Please keep to the lines below from the one with "intros H1 H2" through the one with "Proof. exists true.", and restate them word for word, ends included.

(Dataset entries)
◇ ◇ ◇

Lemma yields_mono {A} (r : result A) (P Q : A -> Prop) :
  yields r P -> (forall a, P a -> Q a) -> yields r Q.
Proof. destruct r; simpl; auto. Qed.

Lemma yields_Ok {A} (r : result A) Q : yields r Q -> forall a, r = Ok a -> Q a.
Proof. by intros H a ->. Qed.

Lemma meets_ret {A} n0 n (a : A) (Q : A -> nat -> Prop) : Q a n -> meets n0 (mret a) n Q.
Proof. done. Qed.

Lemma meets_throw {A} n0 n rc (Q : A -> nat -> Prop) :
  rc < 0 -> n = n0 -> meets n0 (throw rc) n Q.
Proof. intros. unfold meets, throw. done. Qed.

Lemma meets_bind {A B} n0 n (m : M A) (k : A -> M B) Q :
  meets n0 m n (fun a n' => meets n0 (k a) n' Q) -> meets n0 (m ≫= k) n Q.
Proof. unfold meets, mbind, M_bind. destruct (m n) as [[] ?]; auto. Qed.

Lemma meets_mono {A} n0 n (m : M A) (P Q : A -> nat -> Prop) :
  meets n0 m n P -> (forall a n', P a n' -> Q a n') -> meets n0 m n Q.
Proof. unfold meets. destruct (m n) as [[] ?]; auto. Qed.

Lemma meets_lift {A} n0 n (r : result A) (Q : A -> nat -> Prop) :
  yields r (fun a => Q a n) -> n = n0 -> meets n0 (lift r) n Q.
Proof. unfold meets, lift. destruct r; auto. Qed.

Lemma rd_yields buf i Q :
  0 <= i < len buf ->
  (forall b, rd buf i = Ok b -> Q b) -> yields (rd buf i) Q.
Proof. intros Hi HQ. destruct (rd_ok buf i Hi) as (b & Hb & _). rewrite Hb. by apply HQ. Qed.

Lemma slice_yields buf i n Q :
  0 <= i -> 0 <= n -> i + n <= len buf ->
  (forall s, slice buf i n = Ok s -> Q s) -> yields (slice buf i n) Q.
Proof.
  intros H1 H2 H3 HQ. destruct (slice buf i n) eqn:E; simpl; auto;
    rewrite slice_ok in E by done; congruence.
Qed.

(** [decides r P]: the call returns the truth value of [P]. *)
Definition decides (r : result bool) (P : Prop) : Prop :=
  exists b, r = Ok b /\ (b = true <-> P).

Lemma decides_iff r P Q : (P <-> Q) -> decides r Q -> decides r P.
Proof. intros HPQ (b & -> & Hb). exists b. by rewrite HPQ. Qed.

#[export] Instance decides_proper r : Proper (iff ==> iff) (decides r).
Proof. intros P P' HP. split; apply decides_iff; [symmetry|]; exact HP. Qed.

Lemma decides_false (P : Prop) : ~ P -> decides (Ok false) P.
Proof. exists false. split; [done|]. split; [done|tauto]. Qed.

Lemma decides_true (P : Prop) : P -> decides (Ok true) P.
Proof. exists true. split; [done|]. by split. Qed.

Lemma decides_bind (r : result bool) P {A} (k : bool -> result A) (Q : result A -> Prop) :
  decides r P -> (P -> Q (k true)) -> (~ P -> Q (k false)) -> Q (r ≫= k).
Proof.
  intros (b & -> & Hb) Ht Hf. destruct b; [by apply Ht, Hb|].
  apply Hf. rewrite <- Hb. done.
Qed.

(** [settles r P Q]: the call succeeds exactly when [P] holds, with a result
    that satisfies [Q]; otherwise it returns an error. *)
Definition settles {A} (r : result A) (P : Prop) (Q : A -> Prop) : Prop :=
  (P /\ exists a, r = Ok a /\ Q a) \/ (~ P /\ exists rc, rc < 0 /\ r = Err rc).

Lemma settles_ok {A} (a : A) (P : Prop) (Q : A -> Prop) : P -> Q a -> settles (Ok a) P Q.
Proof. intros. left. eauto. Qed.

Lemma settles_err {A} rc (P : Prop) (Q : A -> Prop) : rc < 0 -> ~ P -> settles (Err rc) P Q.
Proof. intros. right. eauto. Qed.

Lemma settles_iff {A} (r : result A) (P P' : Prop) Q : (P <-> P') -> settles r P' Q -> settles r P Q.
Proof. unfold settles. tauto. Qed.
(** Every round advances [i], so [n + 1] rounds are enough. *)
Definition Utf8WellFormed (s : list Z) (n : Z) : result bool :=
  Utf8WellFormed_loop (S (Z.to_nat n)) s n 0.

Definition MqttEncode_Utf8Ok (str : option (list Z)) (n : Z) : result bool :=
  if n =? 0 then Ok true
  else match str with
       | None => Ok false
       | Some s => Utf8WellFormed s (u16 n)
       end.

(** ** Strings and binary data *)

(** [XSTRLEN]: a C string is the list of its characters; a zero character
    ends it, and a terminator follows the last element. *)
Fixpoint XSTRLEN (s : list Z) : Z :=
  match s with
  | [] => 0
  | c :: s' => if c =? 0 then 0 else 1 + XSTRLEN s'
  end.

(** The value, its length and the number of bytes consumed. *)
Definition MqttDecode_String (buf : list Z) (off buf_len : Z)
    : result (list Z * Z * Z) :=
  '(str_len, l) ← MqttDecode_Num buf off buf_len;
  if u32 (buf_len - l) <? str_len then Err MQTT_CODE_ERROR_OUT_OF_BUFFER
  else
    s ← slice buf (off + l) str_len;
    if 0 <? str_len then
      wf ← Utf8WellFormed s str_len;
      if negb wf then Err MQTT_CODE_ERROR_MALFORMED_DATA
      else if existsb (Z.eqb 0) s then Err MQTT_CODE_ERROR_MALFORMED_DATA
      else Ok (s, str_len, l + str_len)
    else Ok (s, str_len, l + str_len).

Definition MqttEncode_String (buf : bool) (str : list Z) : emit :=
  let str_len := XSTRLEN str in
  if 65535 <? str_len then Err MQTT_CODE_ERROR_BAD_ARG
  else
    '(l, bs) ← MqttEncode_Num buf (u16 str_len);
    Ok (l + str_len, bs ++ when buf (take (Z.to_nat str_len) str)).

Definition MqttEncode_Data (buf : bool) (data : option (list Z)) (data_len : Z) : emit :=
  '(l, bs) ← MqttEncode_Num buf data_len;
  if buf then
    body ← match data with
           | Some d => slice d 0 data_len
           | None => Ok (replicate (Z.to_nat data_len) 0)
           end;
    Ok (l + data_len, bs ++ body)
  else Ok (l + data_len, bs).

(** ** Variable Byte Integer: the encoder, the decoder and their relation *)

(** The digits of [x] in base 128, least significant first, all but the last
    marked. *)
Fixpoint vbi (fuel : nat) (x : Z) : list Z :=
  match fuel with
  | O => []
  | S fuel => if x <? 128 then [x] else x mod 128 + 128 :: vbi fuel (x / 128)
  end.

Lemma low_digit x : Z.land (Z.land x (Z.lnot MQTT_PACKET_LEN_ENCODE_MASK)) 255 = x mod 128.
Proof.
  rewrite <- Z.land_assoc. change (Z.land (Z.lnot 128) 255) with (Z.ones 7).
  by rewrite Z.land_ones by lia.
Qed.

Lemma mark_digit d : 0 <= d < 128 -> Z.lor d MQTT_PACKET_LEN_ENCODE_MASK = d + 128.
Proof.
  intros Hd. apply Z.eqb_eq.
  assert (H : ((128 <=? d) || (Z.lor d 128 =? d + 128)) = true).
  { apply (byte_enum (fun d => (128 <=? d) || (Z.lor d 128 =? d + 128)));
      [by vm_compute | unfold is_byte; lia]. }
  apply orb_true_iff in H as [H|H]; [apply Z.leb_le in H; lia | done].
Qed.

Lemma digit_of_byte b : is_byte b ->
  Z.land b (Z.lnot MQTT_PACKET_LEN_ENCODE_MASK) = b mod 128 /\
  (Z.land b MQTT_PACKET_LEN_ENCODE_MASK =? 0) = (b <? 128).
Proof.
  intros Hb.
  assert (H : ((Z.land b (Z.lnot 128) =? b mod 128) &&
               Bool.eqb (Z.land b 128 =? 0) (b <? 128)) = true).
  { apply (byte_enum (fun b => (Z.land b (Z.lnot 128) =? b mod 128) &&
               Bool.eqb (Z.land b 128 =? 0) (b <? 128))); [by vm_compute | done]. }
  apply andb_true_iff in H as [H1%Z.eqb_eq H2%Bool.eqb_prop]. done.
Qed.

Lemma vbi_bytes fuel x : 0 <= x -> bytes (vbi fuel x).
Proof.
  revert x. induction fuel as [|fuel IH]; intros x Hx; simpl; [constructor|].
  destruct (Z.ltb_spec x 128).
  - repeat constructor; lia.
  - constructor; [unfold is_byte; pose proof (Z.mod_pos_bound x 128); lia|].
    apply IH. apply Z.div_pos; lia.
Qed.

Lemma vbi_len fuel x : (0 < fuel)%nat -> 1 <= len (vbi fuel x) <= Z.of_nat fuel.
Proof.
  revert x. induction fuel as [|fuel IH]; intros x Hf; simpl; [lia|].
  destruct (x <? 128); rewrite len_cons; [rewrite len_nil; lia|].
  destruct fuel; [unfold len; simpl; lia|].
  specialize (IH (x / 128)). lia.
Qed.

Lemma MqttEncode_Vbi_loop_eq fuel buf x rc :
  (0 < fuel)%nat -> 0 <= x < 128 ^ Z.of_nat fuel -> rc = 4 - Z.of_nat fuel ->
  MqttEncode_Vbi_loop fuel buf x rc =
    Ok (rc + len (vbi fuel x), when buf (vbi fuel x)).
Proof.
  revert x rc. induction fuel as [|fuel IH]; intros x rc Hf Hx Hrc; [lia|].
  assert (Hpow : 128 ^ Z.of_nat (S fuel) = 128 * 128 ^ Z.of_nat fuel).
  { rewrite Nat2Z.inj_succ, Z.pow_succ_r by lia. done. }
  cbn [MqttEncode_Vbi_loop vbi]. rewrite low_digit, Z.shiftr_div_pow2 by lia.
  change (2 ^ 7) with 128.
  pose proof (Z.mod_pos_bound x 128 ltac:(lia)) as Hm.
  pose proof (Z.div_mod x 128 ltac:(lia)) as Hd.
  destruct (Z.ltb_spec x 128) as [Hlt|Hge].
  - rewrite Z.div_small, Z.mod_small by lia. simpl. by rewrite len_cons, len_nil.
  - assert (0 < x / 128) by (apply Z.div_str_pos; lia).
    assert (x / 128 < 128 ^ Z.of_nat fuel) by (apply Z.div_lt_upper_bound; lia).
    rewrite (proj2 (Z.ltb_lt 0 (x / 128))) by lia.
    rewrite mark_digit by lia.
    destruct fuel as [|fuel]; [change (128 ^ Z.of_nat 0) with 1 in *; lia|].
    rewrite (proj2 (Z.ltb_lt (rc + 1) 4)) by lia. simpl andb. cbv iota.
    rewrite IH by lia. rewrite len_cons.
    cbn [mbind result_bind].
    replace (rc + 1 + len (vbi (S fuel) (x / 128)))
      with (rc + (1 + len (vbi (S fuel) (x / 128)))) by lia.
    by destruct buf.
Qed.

◇ ◇ ◇

Response to the task:
  intros H1 H2 H3 HQ. destruct (slice buf i n) eqn:E; simpl; auto;
    rewrite slice_ok in E by done; congruence.
Qed.

(** [decides r P]: the call returns the truth value of [P]. *)
Definition decides (r : result bool) (P : Prop) : Prop :=
  exists b, r = Ok b /\ (b = true <-> P).

Lemma decides_iff r P Q : (P <-> Q) -> decides r Q -> decides r P.
Proof. intros HPQ (b & -> & Hb). exists b. by rewrite HPQ. Qed.

#[export] Instance decides_proper r : Proper (iff ==> iff) (decides r).
Proof. intros P P' HP. split; apply decides_iff; [symmetry|]; exact HP. Qed.

Lemma decides_false (P : Prop) : ~ P -> decides (Ok false) P.
Proof. exists false. split; [done|]. split; [done|tauto]. Qed.

Lemma decides_true (P : Prop) : P -> decides (Ok true) P.
Proof. exists true. split; [done|]. by split. Qed.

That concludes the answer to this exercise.